⟨
(* ===== verification/ServeExamples.v ===== *)
(** * A deployment at work

    The example deployment serves signed requests, from the configuration down to
    the binds at a small directory; with the witnesses of the theorems about the
    whole way of a success. *)

From S2P Require Import Prelude GoStrings GoTime Effects Config Secrets Defaults Validate Directory Hmac HmacProofs HttpApi HttpTraces HttpPool LdapData Ldap LdapSpec LdapProofs LdapExamples Serving ServeHttp ServeLdap App AppProofs AppExamples.
Local Open Scope Z_scope.

#[local] Existing Instance ascii_only_tables.
#[local] Existing Instance example_library.

(** ** A client of the tenant *)

Definition connector : string := "wwcon_8K4M2Q9F7D3H6P1X".

Definition quoted (s : string) : string := String double_quote (s +:+ String double_quote EmptyString).

Definition login (password : string) : string :=
  "{" +:+ join "," ((λ '(k, v), quoted k +:+ ":" +:+ v) <$>
    [("request_id", quoted "r1"); ("tenant_id", quoted "tenant-a"); ("connector_id", quoted connector);
     ("username", quoted " Alice "); ("password", quoted password);
     ("attribute_names", "[" +:+ quoted "mail" +:+ "]")]) +:+ "}".

Definition login_request (kid password signature : string) : Request := {|
  Method := "POST"; URL_EscapedPath := "/v1/auth/verify-password"; URL_Query := ∅;
  Header := list_to_map [
    ("Content-Type", ["application/json"]);
    (HeaderConnectorID, [connector]); (HeaderKeyID, [kid]); (HeaderRequestID, ["r1"]);
    (HeaderTimestamp, ["2026-06-04T12:00:00Z"]); (HeaderNonce, ["n1"]);
    (HeaderSignedHeaders, [example_signed]); (HeaderSignature, [signature])];
  Body := {| body_data := login password; body_end := None |};
  RemoteAddr := "127.0.0.1:5000" |}.

(** The request signed with a secret. *)
Definition signed_login (kid secret password : string) : Request :=
  login_request kid password
    (SignCanonical (canonical_text (login_request kid password "") (login password)
       (parseSignedHeaders example_signed) "2026-06-04T12:00:00Z" "n1") secret).

(** ** Running the deployment *)

(** The state of the gateway, the directory, and the responses sent. *)
Definition site : Type := gateway unit * world * list (Z * response).

Definition site_effect (h : handler) (R : Type) (e : serving HttpApi.effect Ldap.effect R)
    (s : site) : option (R * site) :=
  let '(g, w, sent) := s in
  match e with
  | AtHandler e =>
      let '(r, g) := interp (λ n, example_now + Z.of_nat n * Millisecond) (λ _, "uuid") (λ _, true)
                       (λ _ _ w, (Err (OtherError "not asked here"), w)) h _ e g in
      Some (r, (g, w, sent ++ match e with WriteResponse status r => [(status, r)] | _ => [] end))
  | AtClient _ _ _ e =>
      match directory_effect example_credentials example_entries _ e w with
      | Some (r, w) => Some (r, (g, w, sent))
      | None => None
      end
  end.

(** Start from the configuration and serve one request: the responses, and the
    binds at the directory with their outcome. *)
Definition serve_once (req : Request) : option (list (Z * response) * list (string * string * bool)) :=
  match serve_start example_env example_files example_raw (Ok "wwi_AAAAAAAAAAAAAAAAAAAAAA") 5 7 with
  | Err _ => None
  | Ok d =>
      (λ '(_, (_, w, sent)), (sent, (λ '(_, name, pw, ok), (name, pw, ok)) <$> w_binds w)) <$>
        run_partial (site_effect (Deploy_Handler d)) (serve_request (λ s, s) 8 d req)
          (new_gateway (Deploy_Handler d) tt, empty_world, [])
  end.

Definition outcome (r : response) : string :=
  match r with
  | VerifyPasswordResponse v => Response_Result v
  | ErrorResponse er => Error_Code (Error_Payload er)
  | _ => ""
  end.

Definition answers (req : Request) : option (list (Z * string) * list (string * string * bool)) :=
  match serve_once req with
  | Some (sent, binds) => Some ((λ '(status, r), (status, outcome r)) <$> sent, binds)
  | None => None
  end.

(** The right password, the request signed with the previous key: the service
    searches, the user is bound, the service is bound again for the pool. *)
Example served_login :
  answers (signed_login "k1" "old-secret" "pw") =
  Some ([(200, "success")],
        [("cn=svc", "svc-secret", true); (alice_dn, "pw", true); ("cn=svc", "svc-secret", true)]).
Proof. vm_compute. reflexivity. Qed.

Example refused_login :
  answers (signed_login "k2" "active-secret" "guess") =
  Some ([(200, "failure")], [("cn=svc", "svc-secret", true); (alice_dn, "guess", false)]).
Proof. vm_compute. reflexivity. Qed.

(** A request signed with another secret reaches no directory. *)
Example forged_login :
  answers (signed_login "k1" "another-secret" "pw") = Some ([(401, "invalid_hmac_signature")], []).
Proof. vm_compute. reflexivity. Qed.

(** ** The theorem at this deployment *)

Lemma example_started :
  ∃ d, serve_start example_env example_files example_raw (Ok "wwi_AAAAAAAAAAAAAAAAAAAAAA") 5 7 = Ok d.
Proof. eexists. vm_compute. reflexivity. Qed.

Lemma served_success_witness :
  ∃ d, serve_start example_env example_files example_raw (Ok "wwi_AAAAAAAAAAAAAAAAAAAAAA") 5 7 = Ok d ∧
    wp (deployment_spec (λ s, s) 8 d) (serve_request (λ s, s) 8 d (signed_login "k1" "old-secret" "pw"))
      (λ _ s, conns (talk s) = ∅ ∧
         ∀ status v, (status, VerifyPasswordResponse v) ∈ responses (seen s) →
           Response_Result v = CredentialResultSuccess →
           ∃ t, t ∈ Config_Tenants (applyDefaults example_raw) ∧
                connector_of (signed_login "k1" "old-secret" "pw") = Tenant_ConnectorID t ∧
                served_for (λ s, s) example_env example_files t (signed_login "k1" "old-secret" "pw") s v)
      {| seen := []; talk := idle |}.
Proof.
  destruct example_started as [d Hd]. exists d. split; [exact Hd|].
  apply (served_success (λ s, s) 8 example_env example_files example_raw (applyDefaults example_raw)
           "wwi_AAAAAAAAAAAAAAAAAAAAAA" 5 7 d); [exact example_loads|done|exact Hd].
Defined.
(* ===== verification/ServeRelayExamples.v ===== *)
(** * The relay of a deployment at work

    The relay client of the example deployment handles requests down to the binds
    at the small directory; with the witness of the theorem about them. *)

From S2P Require Import Prelude GoStrings GoTime Effects Config Defaults Validate Directory LdapData Ldap LdapSpec LdapProofs LdapExamples RelayState Relay RelayProofs Serving ServeLdap ServeRelay App AppProofs AppExamples.
Local Open Scope Z_scope.

#[local] Existing Instance ascii_only_tables.
#[local] Existing Instance example_library.

Definition relayed_login (connector password : string) : verifyRequestMessage := {|
  Req_Type := "verify.request"; Req_Protocol := Protocol; Req_ProtocolVersion := ProtocolVersion;
  Req_MinSupportedVersion := MinSupportedVersion; Req_ID := "m1"; Req_RequestID := "r1";
  Req_TenantID := "tenant-a"; Req_ConnectorID := connector;
  Req_Username := "alice"; Req_Password := password; Req_AttributeNames := ["mail"] |}.

(** A quiet relay: nothing blocked, nothing seen before, a slot free. *)
Definition quiet_relay (R : Type) (e : Relay.effect R) : option R :=
  match e in Relay.effect R return option R with
  | Now => Some 0
  | NewUUID => Some "uuid"
  | StormBlocked _ _ => Some false
  | RecordStorm _ _ => Some tt
  | ResetStorm _ => Some tt
  | RememberKey _ _ => Some true
  | AcquireSlot => Some true
  | ReleaseSlot => Some tt
  | WriteEvent _ => Some true
  | _ => None
  end.

Definition relay_site (R : Type) (e : serving Relay.effect Ldap.effect R) (w : world) : option (R * world) :=
  match e with
  | AtHandler e => match quiet_relay _ e with Some r => Some (r, w) | None => None end
  | AtClient _ _ _ e => directory_effect example_credentials example_entries _ e w
  end.

(** The deployment and its relay client. *)
Definition example_relay : option (deployment * RelayClient) :=
  match serve_start example_env example_files example_raw (Ok "wwi_AAAAAAAAAAAAAAAAAAAAAA") 5 7 with
  | Ok d => match Deploy_Relays d with c :: _ => Some (d, c) | [] => None end
  | Err _ => None
  end.

Definition relay_answer (m : message) : string :=
  match m with ResponseMessage v => Resp_Result v | ErrorMessage er => RelayError_Code (VErr_Error er) end.

Definition relay_once (request : verifyRequestMessage) : option (string * list (string * string * bool)) :=
  match example_relay with
  | Some (d, c) =>
      match run_partial relay_site (relay_request (λ s, s) 8 d c request) empty_world with
      | Some (m, w) => Some (relay_answer m, (λ '(_, name, pw, ok), (name, pw, ok)) <$> w_binds w)
      | None => None
      end
  | None => None
  end.

Example relayed_success_run :
  relay_once (relayed_login "wwcon_8K4M2Q9F7D3H6P1X" "pw") =
  Some ("success",
        [("cn=svc", "svc-secret", true); (alice_dn, "pw", true); ("cn=svc", "svc-secret", true)]).
Proof. vm_compute. reflexivity. Qed.

Example relayed_failure_run :
  relay_once (relayed_login "wwcon_8K4M2Q9F7D3H6P1X" "guess") =
  Some ("failure", [("cn=svc", "svc-secret", true); (alice_dn, "guess", false)]).
Proof. vm_compute. reflexivity. Qed.

(** A request for another connector reaches no directory. *)
Example relayed_stray_run : relay_once (relayed_login "c2" "pw") = Some ("invalid_relay_request", []).
Proof. vm_compute. reflexivity. Qed.

Lemma example_relay_started :
  ∃ d c, serve_start example_env example_files example_raw (Ok "wwi_AAAAAAAAAAAAAAAAAAAAAA") 5 7 = Ok d ∧
         c ∈ Deploy_Relays d.
Proof.
  assert (Hs : bool_decide (is_Some example_relay) = true) by (vm_compute; reflexivity).
  apply bool_decide_eq_true in Hs as [[d c] Hs]. unfold example_relay in Hs.
  destruct (serve_start _ _ _ _ _ _) as [d'|]; [|done]. destruct (Deploy_Relays d') as [|c' cs] eqn:Hr; [done|].
  injection Hs as -> ->. exists d, c. rewrite Hr. split; [done|by left].
Qed.

Lemma relayed_success_witness :
  ∃ d c, (serve_start example_env example_files example_raw (Ok "wwi_AAAAAAAAAAAAAAAAAAAAAA") 5 7 = Ok d ∧
          c ∈ Deploy_Relays d) ∧
    wp (relay_deployment_spec (λ s, s) 8 d)
      (relay_request (λ s, s) 8 d c (relayed_login "wwcon_8K4M2Q9F7D3H6P1X" "pw"))
      (λ m s, conns (talk s) = ∅ ∧
         ∀ v, m = ResponseMessage v → Resp_Result v = CredentialResultSuccess →
           ∃ t, t ∈ Config_Tenants (applyDefaults example_raw) ∧ Relay_Enabled (relay_of t) = true ∧
                relay_served_for (λ s, s) example_env example_files t
                  (relayed_login "wwcon_8K4M2Q9F7D3H6P1X" "pw") s m)
      {| seen := []; talk := idle |}.
Proof.
  destruct example_relay_started as (d & c & Hd & Hc). exists d, c. split; [by split|].
  apply (relayed_success (λ s, s) 8 example_env example_files example_raw (applyDefaults example_raw)
           "wwi_AAAAAAAAAAAAAAAAAAAAAA" 5 7 d c); [exact example_loads|done|exact Hd|exact Hc].
Defined.
(** C9: for a style whose opacity is in [0,1], handing the same result to
    [processFaceMeshResults] a second time, the style untouched in between,
    ends the same way and leaves the same application state, the output
    frame included. *)
Theorem processFaceMeshResults_idempotent
  (platform : Platform) (app : App) (results : Results) :
  valid_opacity (opacity app) = true ->
  processFaceMeshResults platform
    (state_of (processFaceMeshResults platform app results)) results
  = processFaceMeshResults platform app results.
Proof.
  intros Ho.
  assert (Hclear : forall a,
             width (canvas (ctx a)) = width (canvas (ctx app)) ->
             height (canvas (ctx a)) = height (canvas (ctx app)) ->
             clearCanvas a
             = with_ctx a (with_canvas (ctx a) (canvas (ctx (clearCanvas app))))).
  { intros a Hw Hh. rewrite !clearCanvas_blank. cbn [with_ctx ctx with_canvas canvas].
    rewrite Hw, Hh. reflexivity. }
  assert (Hidle : clearCanvas (clearCanvas app) = clearCanvas app).
  { rewrite (Hclear (clearCanvas app)) by (rewrite clearCanvas_blank; reflexivity).
    rewrite clearCanvas_blank. destruct app as [c ini col op bl en act lips st si].
    destruct c. reflexivity. }
  assert (Hen : isLipstickEnabled (clearCanvas app) = isLipstickEnabled app)
    by (rewrite clearCanvas_blank; reflexivity).
  assert (Hnone : processFaceMeshResults platform app results = Normal (clearCanvas app) ->
                  processFaceMeshResults platform
                    (state_of (processFaceMeshResults platform app results)) results
                  = processFaceMeshResults platform app results).
  { intros E. rewrite E. cbn [state_of]. rewrite <- E.
    unfold processFaceMeshResults. rewrite Hidle. reflexivity. }
  destruct (multiFaceLandmarks results) as [[ | F more] | ] eqn:R.
  - apply Hnone. unfold processFaceMeshResults. rewrite R. reflexivity.
  - destruct (isLipstickEnabled app) eqn:En.
    + assert (E : processFaceMeshResults platform app results
                  = drawLipstick platform (clearCanvas app) F).
      { unfold processFaceMeshResults. rewrite R, Hen. reflexivity. }
      rewrite E.
      destruct (drawLipstick_keeps_size platform (clearCanvas app) F) as [Sw Sh].
      destruct (drawLipstick_state platform (clearCanvas app) F)
        as (cv' & op' & alpha' & Est).
      unfold processFaceMeshResults. rewrite R.
      rewrite (Hclear (state_of (drawLipstick platform (clearCanvas app) F))).
      * replace (isLipstickEnabled _) with true
          by (rewrite Est; cbn [with_ctx isLipstickEnabled]; symmetry; exact Hen).
        apply (drawLipstick_again platform (clearCanvas app) F).
        rewrite clearCanvas_blank. exact Ho.
      * rewrite Sw. rewrite clearCanvas_blank. reflexivity.
      * rewrite Sh. rewrite clearCanvas_blank. reflexivity.
    + apply Hnone. unfold processFaceMeshResults. rewrite R, Hen. reflexivity.
  - apply Hnone. unfold processFaceMeshResults. rewrite R. reflexivity.
Qed.

Lemma processFaceMeshResults_idempotent_witness :
  processFaceMeshResults sample_platform
    (state_of (processFaceMeshResults sample_platform fresh_app (mkResults (Some [triangle_frame]))))
    (mkResults (Some [triangle_frame]))
  = processFaceMeshResults sample_platform fresh_app (mkResults (Some [triangle_frame])).
Proof.
  apply (processFaceMeshResults_idempotent sample_platform fresh_app
           (mkResults (Some [triangle_frame]))).
  reflexivity.
Defined.

(** ** Rasterizing the lip contour *)

(** The path [drawLipContour] fills winds around a point exactly as the
    polygon of the region does: the subpath that [closePath] opens is a
    single point and adds nothing. *)
Lemma contour_path_winding (first : Point) (rest : list Point) (p : Point) :
  path_winding [mkSubpath [first] false; mkSubpath (first :: rest) true] p
  = polygon_winding (first :: rest) p.
Proof.
  cbn [path_winding points polygon_winding edges_winding].
  rewrite edge_winding_self. lia.
Qed.

(** A segment of length 0 passes through no pixel. *)
Lemma segment_crosses_pixel_self (tol : Q) (a : Point) (i j : nat) :
  segment_crosses_pixel tol a a i j = false.
Proof.
  unfold segment_crosses_pixel. generalize (if on_grid_line a a then 0%Q else tol).
  intros t. unfold segment_meets_square.
  assert (Z0 : forall p, (is_left a a p == 0)%Q) by (intros p; unfold is_left; ring).
  assert (L0 : forall p, Qle_bool 0 (is_left a a p) = true).
  { intros p. apply Qle_bool_iff. rewrite (Z0 p). apply Qle_refl. }
  rewrite !L0. cbn [andb negb]. rewrite andb_false_r. reflexivity.
Qed.
(** The two ways a call of [reorder] can end: with an exception and the
    file system as it was, or with the reordered document written to a
    place where nothing was. *)
Lemma reorder_cases fs input output :
  (exists e, reorder input output fs = (inl e, fs))
  \/ (exists doc R pages place,
        fs !! input = Some (PdfFile doc)
        /\ locate fs output = Some place
        /\ files fs !! place = None
        /\ Z.even (Z.of_nat (length doc)) = true
        /\ _make_sequence (Z.of_nat (length doc)) = inr R
        /\ select_pages doc R = inr pages
        /\ reorder input output fs = (inr tt, store place (PdfFile pages) fs)).
Proof.
  destruct (reorder input output fs) as [r fs'] eqn:Hrun.
  unfold reorder, io_bind, os_path_exists, lift in Hrun.
  destruct (path_exists fs input) eqn:Ein; cbn [py_assert ret] in Hrun;
    [|injection Hrun as <- <-; left; eexists; reflexivity].
  destruct (path_exists fs output) eqn:Eout; cbn [negb py_assert ret] in Hrun;
    [injection Hrun as <- <-; left; eexists; reflexivity|].
  apply path_exists_false_inv in Eout.
  destruct (read_pdf_cases fs input) as [[e He]|(doc & Hdoc & Hread)].
  { rewrite He in Hrun. injection Hrun as <- <-. left. eexists. reflexivity. }
  rewrite Hread in Hrun.
  destruct (Z.even (Z.of_nat (length doc))) eqn:Heven.
  2:{ rewrite (make_sequence_not_even _ Heven) in Hrun.
      injection Hrun as <- <-. left. eexists. reflexivity. }
  destruct (make_sequence_range _ (Nat2Z.is_nonneg (length doc)) Heven)
    as (R & HR & _ & HP).
  destruct (select_pages_Permutation doc R HP) as (pages & Hpages & _).
  rewrite HR, Hpages in Hrun.
  destruct (write_pdf_cases fs output pages) as [[e He]|(place & Hp & Hd & Hw)].
  { rewrite He in Hrun. injection Hrun as <- <-. left. eexists. reflexivity. }
  rewrite Hw in Hrun. injection Hrun as <- <-.
  right. exists doc, R, pages, place.
  rewrite (lookup_located _ _ _ Hp) in Eout. auto 10.
Qed.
⟩
◆ Your instructions ◆
Up to and including the line with "Definition quoted (s", output every line of the records above exactly, starting from the first; output nothing else.

◆ Final answer ◆
(* ===== verification/ServeExamples.v ===== *)
(** * A deployment at work

    The example deployment serves signed requests, from the configuration down to
    the binds at a small directory; with the witnesses of the theorems about the
    whole way of a success. *)

From S2P Require Import Prelude GoStrings GoTime Effects Config Secrets Defaults Validate Directory Hmac HmacProofs HttpApi HttpTraces HttpPool LdapData Ldap LdapSpec LdapProofs LdapExamples Serving ServeHttp ServeLdap App AppProofs AppExamples.
Local Open Scope Z_scope.

#[local] Existing Instance ascii_only_tables.
#[local] Existing Instance example_library.

(** ** A client of the tenant *)

Definition connector : string := "wwcon_8K4M2Q9F7D3H6P1X".

Definition quoted (s : string) : string := String double_quote (s +:+ String double_quote EmptyString).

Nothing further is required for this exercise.